The devil is in the details, of course.  There are troubling reports that the agreement may disproportionately cut defense spending. Conservatives should ensure that the final deal, which is still being hammered out at the time of this writing, does not gut defense. They should scour the legislation to make certain it lives up to its billing.  If it does, the Tea Party has won.

To appreciate the scope of the Tea Party’s victory, consider: When Barack Obama came into office, he went on a bender of government spending. He signed an unprecedented $821 billion stimulus spending bill. His first budget increased federal spending to 27 percent of gross domestic product — the highest level as a share of the economy since World War II.  He then proceeded to ram through Congress Obamacare, a massive government intervention that adds $1.4 trillion in new spending over the next decade alone. Democrats openly talked about passing a “second stimulus.” And five months ago Obama submitted a budget to Congress that tripled the national debt, raising it by $10 trillion over the next 10 years.

Today, no one is talking about tripling the national debt or passing a “second stimulus.”  Congress is about to cut spending by about $2 trillion and put us on a trajectory to balance the budget within a decade. Senate Majority Leader Harry Reid complained Saturday evening that Congress has raised the debt limit 74 times since 1962 without conditions.  He is right. This is happening for the first time in history, thanks to the Tea Party.

Consider that less than a week ago, President Obama addressed the nation, demanding that Congress include higher taxes in any debt-limit deal. According to Senate Republican leader Mitch McConnell, the proposed deal has no tax increases. The Tea Party took tax hikes off the table and held the line — another major victory.

The Tea Party is also winning the battle of ideas.  Last week, Obama campaign strategist David Axelrod crowed that the debt-limit battle was shaping up as a “definitional fight” in which voters would see Obama as defending the reasonable center against Republicans who are “pandering to the extremes.”  Well, if Axelrod is so confident that Obama is winning this “definitional fight,” why was the White House so adamant about ducking a second round next year? The president said that “the only bottom line that I have is that we extend this debt ceiling through the next election.” If he were winning the argument, he would have been eager to have this fight again just before the next election. 
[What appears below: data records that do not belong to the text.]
(** ** What is read *)

(** The tracks the server means to describe, in the client's terms. *)
Definition video_track (info : H264StreamInfo) (pt : Z) : track := {|
  t_media := "video"; t_format := pt; t_clock := 90000;
  t_coding := H264 1 (sps info) (pps info) (profile_of (sps info));
  t_size := Some (width info, height info); t_clip := Some (height info, width info);
  t_control := "trackID=0"
|}.

Definition audio_track (audio : AudioStreamInfo) (pt : Z) : track := {|
  t_media := "audio"; t_format := pt; t_clock := sample_rate audio;
  t_coding := AAC (sample_rate audio) (channels audio) 13 3 3 (asc audio);
  t_size := None; t_clip := None; t_control := "trackID=1"
|}.

Lemma to_string_avoids_space z : " "%char ∉ to_string z.
Proof. apply no_space_notin; [apply to_string_no_space|done]. Qed.

Lemma read_pair_to_string a b c :
  isdigit c = false -> 0 <= a -> 0 <= b ->
  read_pair c (to_string a ++ [c] ++ to_string b) = Some (a, b).
Proof.
  intros Hc Ha Hb. unfold read_pair. cbn [app]. rewrite cut_at_app.
  - cbn [mbind option_bind]. by rewrite !read_number_to_string.
  - unfold to_string. destruct (Z.ltb_spec a 0); [lia|]. intros Hin.
    pose proof (decimal_digits _ Ha) as F. rewrite Forall_forall in F. apply F in Hin. congruence.
Qed.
Instead of winning over independents with his calls for a “balanced” approach, the president’s support among independents has collapsed. A Pew poll released last week found that a majority of independents now disapprove of Obama’s job performance for the first time in his presidency. Two months ago, Obama held an 11-point lead over a generic Republican.  Today, that lead has vanished. Whatever the president’s strategy was, it failed.

Now comes that hard part: accepting an incomplete victory. Some Tea Party Republicans will be unhappy with the deal because it does not include a balanced budget amendment to the Constitution. The fight for a balanced budget amendment must go on. But Tea Partyers should recognize just how much Obama and the Democrats caved: $2 trillion in spending cuts. No tax increases. A new precedent that debt-limit hikes must be accompanied by equal or greater cuts in spending. And the potential for a balanced budget in 10 years.  That the Tea Party accomplished all this in just six months — at a time when the GOP controls one-half of one-third of the federal government — is remarkable. 

The “hobbits” won.

Marc A. Thiessen, a visiting fellow with the American Enterprise Institute and former chief speechwriter to President George W. Bush, writes a weekly online column for The Post.